# polnische Ostsee



## uer (26. Mai 2009)

Hallo Leute #h

ich möchte dieses Jahr mal in & auf der polnischen Ostsee auf Dorsch & Co. #:

Nun meine Frage, benötigt man dort eine Gewässer/Küstenkarte ? Wenn ja, wo kann man die erwerben (eventuell in Swinemünde?) & was kostet wohl so eine Jahreskarte ? 

Danke für eure Infos


----------



## Tomasz (26. Mai 2009)

*AW: polnische Ostsee*

Hallo Uer,

vielleicht hilft Dir der folgende Link weiter.
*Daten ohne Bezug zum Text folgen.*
(* ----------------------------------------------------------------- *)
(** ** The price-history provider *)

Lemma dict_get_set {V} (d : list (string * V)) (k k' : string) (v : V) :
  dict_get (dict_set d k v) k'
  = if String.eqb k k' then Some v else dict_get d k'.
Proof.
  induction d as [| [k0 v0] d IH]; cbn.
  - reflexivity.
  - destruct (String.eqb k0 k) eqn:E0; cbn.
    + apply String.eqb_eq in E0. subst k0.
      destruct (String.eqb k k'); reflexivity.
    + rewrite IH. destruct (String.eqb k0 k') eqn:E1; [| reflexivity].
      apply String.eqb_eq in E1. subst k0.
      rewrite String.eqb_sym in E0. now rewrite E0.
Qed.

Lemma dict_get_in {V} (d : list (string * V)) (k : string) (v : V) :
  dict_get d k = Some v -> In (k, v) d.
Proof.
  induction d as [| [k0 v0] d IH]; cbn; [discriminate |].
  destruct (String.eqb k0 k) eqn:E.
  - apply String.eqb_eq in E. subst. intros [= ->]. now left.
  - intros Hg. right. auto.
Qed.

Lemma in_dict_get {V} (d : list (string * V)) (k : string) :
  In k (map fst d) -> exists v, dict_get d k = Some v.
Proof.
  induction d as [| [k0 v0] d IH]; cbn; [intros [] |].
  destruct (String.eqb k0 k) eqn:E; [eauto |].
  intros [-> | Hin]; [| auto].
  now rewrite String.eqb_refl in E.
Qed.

Section Provider.
Context {F : Type} `{PyNum F}.
Variable yf : string -> fetch F.
(** C6. The range handed to the field generation is the constant 4.0 (the
    gradient width in pixels) divided by the pixel scale
    s = (double)(font_size * upem_scale), for every glyph and offset.
    Without rounding error and for s not 0, twice the font size gives
    exactly half the range, and range times scale is 4 pixels at every font
    size. On binary32 and binary64 numbers, for a normal font size and a
    product font_size * upem_scale that neither underflows nor reaches the
    largest exponent, twice the font size gives twice the scale and a range
    with the same mantissa and an exponent one less: exactly half. *)
Theorem range_is_four_pixels_over_scale :
  (forall (F32 F64 : Type) (FA : FloatArith F32 F64)
          (hb_font_t skb_rasterizer_t skb_temp_alloc_t : Type)
          (glyph_outline : hb_font_t -> Z -> list (PathCommand F32))
          (normalize : Shape F64 -> Shape F64)
          (edgeColoringSimple : Shape F64 -> F64 -> Shape F64)
          (generateMSDF :
             Z -> Z -> Shape F64 -> Projection F64 -> Range F64 -> Bitmap F32)
          (rasterizer : option skb_rasterizer_t)
          (temp_alloc : option skb_temp_alloc_t)
          (glyph_id : Z) (f : skb_font_t F32 hb_font_t)
          (font_size offset_x offset_y : F32) (t : skb_image_t),
     bpp t = 3 -> contours (glyph_shape glyph_outline f glyph_id) <> [] ->
     let out :=
       skb_rasterizer_draw_msdf_glyph glyph_outline normalize edgeColoringSimple
         generateMSDF rasterizer temp_alloc glyph_id (Some f)
         font_size offset_x offset_y (Some t) in
     let s := f64_of_f32 (f32_mul font_size (upem_scale f)) in
     exists s0 s1 k s2 p,
       library_calls out =
         [ call_normalize s0; call_edgeColoringSimple s1 k;
           call_generateMSDF (width t) (height t) s2 p
             {| range_width := f64_div (f64_lit 4 0) s |} ]) /\
  (forall font_size upem : Q,
     let s := pixel_scale font_size upem in
     let s' := pixel_scale (2 * font_size)%Q upem in
     ~ (s == 0)%Q ->
     (s' == 2 * s)%Q /\
     (range_width (make_range s') == range_width (make_range s) / 2)%Q /\
     (range_width (make_range s) * s == 4)%Q /\
     (range_width (make_range s') * s' == 4)%Q) /\
  (forall (sf su sg sr : bool) (mf mu m mr : positive) (ef eu e er : Z),
     let font_size : IEEE.float := S754_finite sf mf ef in
     let upem : IEEE.float := S754_finite su mu eu in
     let font_size2 := f32_mul (f32_lit 2 0) font_size in
     digits2_pos mf = 24%positive -> -149 <= ef <= 103 ->
     -125 <= ef + eu ->
     f32_mul font_size upem = S754_finite sg m e ->
     bounded IEEE.prec32 IEEE.emax32 m e = true -> e <= 103 ->
     range_width (make_range (pixel_scale font_size upem)) = S754_finite sr mr er ->
     f32_mul font_size2 upem = S754_finite sg m (e + 1) /\
     range_width (make_range (pixel_scale font_size2 upem)) =
       S754_finite sr mr (er - 1)).
Proof.
  split; [|split; [exact exact_range | exact ieee_double_font_size_halves_range]].
  intros F32 F64 FA hb_font_t skb_rasterizer_t skb_temp_alloc_t glyph_outline
    normalize edgeColoringSimple generateMSDF rasterizer temp_alloc glyph_id f
    font_size offset_x offset_y t Hbpp Hne. cbv zeta.
  rewrite draw_glyph by assumption. simpl.
  eexists _, _, _, _, _. reflexivity.
Qed.

(** ** The statements at work on the small font *)

Lemma stored_bytes_are_quantized_samples_witness :
  bpp (Fixture.image 2 2 8) = 3 /\
  contours (glyph_shape Fixture.outline Fixture.font 2) <> [] /\
  rows_disjoint (Fixture.image 2 2 8) /\
  exists t', target_after (Fixture.rasterize 2 (Fixture.image 2 2 8)) = Some t' /\
             buffer t' (1 * 8 + 1 * 3 + 2) = 255.
Proof.
  assert (Hb : bpp (Fixture.image 2 2 8) = 3) by reflexivity.
  assert (Hne : contours (glyph_shape Fixture.outline Fixture.font 2) <> [])
    by (vm_compute; discriminate).
  assert (Hd : rows_disjoint (Fixture.image 2 2 8))
    by (unfold rows_disjoint, row_stride_of, INT_MAX; simpl; lia).
  split; [exact Hb|]. split; [exact Hne|]. split; [exact Hd|].
  destruct (proj1 stored_bytes_are_quantized_samples _ _ _ _ unit unit
              Fixture.outline Fixture.normalize Fixture.edgeColoringSimple
              Fixture.generateMSDF None None 2 Fixture.font (IEEE.lit32 16 0)
              Fixture.zero Fixture.zero (Fixture.image 2 2 8) Hb Hne)
    as (t' & Ht' & _ & Hpix).
  exists t'. split; [exact Ht'|].
  refine (eq_trans (Hpix Hd 1 1 2 _ _ _) _);
    [simpl; lia | simpl; lia | lia | reflexivity].
Defined.

Lemma empty_glyph_zero_fill_witness :
  bpp (Fixture.image 2 2 6) = 3 /\
  contours (glyph_shape Fixture.outline Fixture.font 0) = [] /\
  returned (Fixture.rasterize 0 (Fixture.image 2 2 6)) = true /\
  library_calls (Fixture.rasterize 0 (Fixture.image 2 2 6)) = [].
Proof.
  assert (Hb : bpp (Fixture.image 2 2 6) = 3) by reflexivity.
  assert (He : contours (glyph_shape Fixture.outline Fixture.font 0) = [])
    by reflexivity.
  split; [exact Hb|]. split; [exact He|].
  destruct (proj2 (empty_glyph_zero_fill (skb_rasterizer_t := unit)
                     (skb_temp_alloc_t := unit)
                     Fixture.outline Fixture.normalize Fixture.edgeColoringSimple
                     Fixture.generateMSDF None None 0 Fixture.font
                     (IEEE.lit32 16 0) Fixture.zero Fixture.zero
                     (Fixture.image 2 2 6)) Hb He) as (Hr & Hc & _).
  split; [exact Hr | exact Hc].
Defined.

Lemma returns_false_iff_precondition_violated_witness :
  let t := {| buffer := Fixture.sentinel; width := 2; height := 2;
              stride_bytes := 8; bpp := 4 |} in
  let out :=
    skb_rasterizer_draw_msdf_glyph (skb_rasterizer_t := unit)
      (skb_temp_alloc_t := unit)
      Fixture.outline Fixture.normalize Fixture.edgeColoringSimple
      Fixture.generateMSDF None None 2 (Some Fixture.font) (IEEE.lit32 16 0)
      Fixture.zero Fixture.zero (Some t) in
  bpp t <> 3 /\ returned out = false /\ target_after out = Some t /\
  library_calls out = [].
Proof.
  cbv zeta.
  set (t := {| buffer := Fixture.sentinel; width := 2; height := 2;
               stride_bytes := 8; bpp := 4 |}).
  assert (Hb : bpp t <> 3) by (simpl; lia).
  assert (Hv : Some Fixture.font = None \/ Some t = None \/
               (exists t', Some t = Some t' /\ bpp t' <> 3))
    by (right; right; exists t; split; [reflexivity | exact Hb]).
  destruct (returns_false_iff_precondition_violated (skb_rasterizer_t := unit)
              (skb_temp_alloc_t := unit)
              Fixture.outline Fixture.normalize Fixture.edgeColoringSimple
              Fixture.generateMSDF None None 2 (Some Fixture.font)
              (IEEE.lit32 16 0) Fixture.zero Fixture.zero (Some t))
    as (Hiff & Hleft & _).
  split; [exact Hb|]. split; [exact (proj2 Hiff Hv)|]. exact (Hleft Hv).
Defined.

Lemma projection_scales_flips_and_offsets_witness :
  bpp (Fixture.image 2 2 8) = 3 /\
  contours (glyph_shape Fixture.outline Fixture.font 2) <> [] /\
  (exists s0 s1 k s2 rg,
     library_calls (Fixture.rasterize 2 (Fixture.image 2 2 8)) =
       [ call_normalize s0; call_edgeColoringSimple s1 k;
         call_generateMSDF 2 2 s2
           {| proj_scale := {| vx := IEEE.lit64 1 (-6); vy := IEEE.lit64 (-1) (-6) |};
              proj_translate := {| vx := S754_zero false; vy := S754_zero true |} |}
           rg ]) /\
  (0 < pixel_scale 16 (1 # 1024))%Q /\
  (vx (project (make_projection (pixel_scale 16 (1 # 1024)) 3 5)
         {| vx := 640; vy := 128 |}) == 13)%Q /\
  (vy (project (make_projection (pixel_scale 16 (1 # 1024)) 3 5)
         {| vx := 640; vy := 128 |}) == 3)%Q.
Proof.
  assert (Hb : bpp (Fixture.image 2 2 8) = 3) by reflexivity.
  assert (Hne : contours (glyph_shape Fixture.outline Fixture.font 2) <> [])
    by (vm_compute; discriminate).
  assert (Hpos : (0 < pixel_scale 16 (1 # 1024))%Q) by reflexivity.
  assert (Hnz : ~ (pixel_scale 16 (1 # 1024) == 0)%Q) by (vm_compute; discriminate).
  split; [exact Hb|]. split; [exact Hne|]. split; [|split; [exact Hpos|]].
  - exact (proj1 projection_scales_flips_and_offsets _ _ _ _ unit unit
             Fixture.outline Fixture.normalize Fixture.edgeColoringSimple
             Fixture.generateMSDF None None 2 Fixture.font (IEEE.lit32 16 0)
             Fixture.zero Fixture.zero (Fixture.image 2 2 8) Hb Hne).
  - destruct (proj1 (proj2 projection_scales_flips_and_offsets)
                16%Q (1 # 1024)%Q 3%Q 5%Q 640%Q 128%Q) as (_ & Hmap & _).
    destruct (Hmap Hnz) as [Hx Hy]. split.
    + rewrite Hx. reflexivity.
    + rewrite Hy. reflexivity.
Defined.
Definition fault_detector_check_candom (st : FaultState) (bus_state : BusState)
    (current_time : Z) : FaultState :=
  if BusState_beq bus_state BUS_STATE_DOMINANT then
    if bus_dominant_start st =? UINT64_MAX
    then set_bus_timer st (candom_flag st) current_time
    else
      let dominant_duration := sub64 current_time (bus_dominant_start st) in
      if dominant_duration >=? TBUSDOM_MIN_NS
      then set_bus_timer st true (bus_dominant_start st)
      else st
  else set_bus_timer st (candom_flag st) UINT64_MAX.

Definition fault_detector_check_tsd (st : FaultState) (tj_temperature : float)
    : FaultState :=
  mkFaultState (txdclp_flag st) (txddto_flag st) (txdrxd_flag st)
               (candom_flag st) (TSDR_CELSIUS <=? tj_temperature)%float
               (cbf_flag st) (txd_dominant_start st) (bus_dominant_start st)
               (cbf_transition_count st).

Definition set_cbf (st : FaultState) (cbf : bool) (count : Z) : FaultState :=
  mkFaultState (txdclp_flag st) (txddto_flag st) (txdrxd_flag st)
               (candom_flag st) (tsd_flag st) cbf (txd_dominant_start st)
               (bus_dominant_start st) count.

(** The counter is a C [int]; it is not wrapped here (it would take 2^31
    observed transitions to leave the range). *)
Definition fault_detector_check_cbf (prev_bus_state : BusState)
    (st : FaultState) (bus_state : BusState) (mode : OperatingMode)
    : BusState * FaultState :=
  if negb (OperatingMode_beq mode MODE_NORMAL)
     && negb (OperatingMode_beq mode MODE_SILENT)
  then (prev_bus_state, set_cbf st (cbf_flag st) 0)
  else
    let st1 :=
      if BusState_beq prev_bus_state BUS_STATE_DOMINANT
         && BusState_beq bus_state BUS_STATE_RECESSIVE
      then
        let count := cbf_transition_count st + 1 in
        set_cbf st (if count >=? 4 then true else cbf_flag st) count
      else st in
    (bus_state, st1).

Definition fault_detector_update (prev_bus_state : BusState) (st : FaultState)
    (txd_low rxd_low : bool) (bus_state : BusState) (tj_temperature : float)
    (current_time : Z) (mode : OperatingMode) : BusState * FaultState :=
  let st1 := fault_detector_check_txddto st txd_low current_time in
  let st2 := fault_detector_check_txdrxd st1 txd_low rxd_low current_time in
  let st3 := fault_detector_check_candom st2 bus_state current_time in
  let st4 := fault_detector_check_tsd st3 tj_temperature in
  fault_detector_check_cbf prev_bus_state st4 bus_state mode.

Definition fault_detector_has_any_fault (st : FaultState) : bool :=
  txdclp_flag st || txddto_flag st || txdrxd_flag st || candom_flag st
  || tsd_flag st || cbf_flag st.

Definition fault_detector_get_nfault_state (st : FaultState) : bool :=
  fault_detector_has_any_fault st.

Definition fault_detector_should_disable_driver (st : FaultState) : bool :=
  txdclp_flag st || txddto_flag st || txdrxd_flag st || tsd_flag st.

(** ** inh_controller.cpp *)

Definition TINH_SLP_STB_NS : Z := TINH_SLP_STB_US * 1000.
Definition INH_OUTPUT_VOLTAGE_DROP : float := 0.75%float.

Definition inh_controller_init : INHController :=
  mkINHController true false 0 false.

Definition inh_controller_update (c : INHController) (mode : OperatingMode)
    (inh_mask_high wake_event : bool) (current_time : Z) : INHController :=
  let enabled := negb inh_mask_high in
  if negb enabled
  then mkINHController enabled false (wake_event_time c) false
  else
    let wet := if wake_event then current_time else wake_event_time c in
    let pend1 := if wake_event then true else pending_inh_assertion c in
    let pend2 :=
      if pend1 && (sub64 current_time wet >=? TINH_SLP_STB_NS)
      then false else pend1 in
    let should_be_high :=
      match mode with
      | MODE_NORMAL | MODE_SILENT | MODE_STANDBY => true
      | MODE_SLEEP | MODE_GO_TO_SLEEP | MODE_OFF => false
      end in
    let out := if should_be_high && pend2 then false else should_be_high in
    mkINHController enabled out wet pend2.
Da wurde dieses Thema gerade behandelt:

http://www.anglerboard.de/board/showthread.php?t=150420&highlight=polen

Allerdings scheint es wirklich nicht allzuviele Erfahrungen im Board zum Angeln in Polen zu geben.

Gruß

Tomasz


----------



## shorty 38 (26. Mai 2009)

*AW: polnische Ostsee*

Hallo Uer, da soll es so eine "tolle Anlage" in Kolberg geben#q #q #q!!!!! Gruß Sporty


----------



## Dxlfxn (26. Mai 2009)

*AW: polnische Ostsee*

Hallo Uer,
ich hoffe deine Anfrage verkommt hier nicht zum weiteren Mola Beach Thread.

Aber einmal grundsätzlich: Ich versuche auch schon seit längerem Informationen zu Polen zu erhalten. Ist offenbar aber schwierig. Wirklich gute Infos habe ich noch nicht bekommen. Wenn man allerdings liest, das die Kutter dort dann nach Bornholm fahren, frage ich mich, was man da überhaupt soll...?


----------



## Conger71 (4. Juni 2009)

*AW: polnische Ostsee*

Wir (6Mann) haben uns auch mal auf den Weg nach Polen gemacht! Als wir dort ankamen und unsere Angelsache auspackten wurden wir sehr erstaunt angesehen von den Einheimischen. Schließlich kam die Bemerkung: Was Ihr woll hier wirklich angeln? Eigentlich wollen deutsche gruppen doch immer nur in den Puff! Uns ist das lachen und das angeln aufgrund der Fänge nach vier tagen herzlich vergangen, und sind wieder abgereist (ohne Puff)!


----------



## brandungsteufel (5. Juni 2009)

*AW: polnische Ostsee*

Hi,

ich war schon 3x in Swinemünde zum angeln. Am Leuchturm wo das Süsswasser einläuft kann man gut auf Raubfisch und Aal angeln.

Du brauchst einen Schein, den bekommst du im Hafen in dem Gebäude mit dem polnischen Adler.

Damit kannste dann im Süsswasser und Salzwasser angeln.

In Kolberg habe ich vom Strand geangelt, nicht anders als bei uns mit Brandungsruten. Wattwürmer wirste da aber nicht bekommen.

Grüsse


----------



## exilsauerländer (14. August 2009)

*AW: polnische Ostsee*

hi, fahre auch nach kolberg, was nimmt man vom strand aus für köder? hab gehört, dass wattis schlecht gehen wegen dem salzgehalt.


----------



## devil56 (25. Juli 2016)

*AW: polnische Ostsee*

Bin gerade zurück aus Kamien Pomorske (Pommersch Kamen).
Angelschein interessiert dort kein Schwein, auch die Polen haben keinen und zahlen auch nix dafür!
Habe im Hafen schöne Brassen (bis 2 kg) auf Teig und spät abends einige schöne Aale auf Tauwurmbündel gefangen.
Kontrollen sind dort unbekannt (sogar die Miliz fuhr nur vorbei und grüßte freundlich).
Auf nochmalige Nachfrage bestätigte mir ein polnischer Angler:
"Angeln ist hier kostenlos, kein Papier ist dafür notwendig!"


----------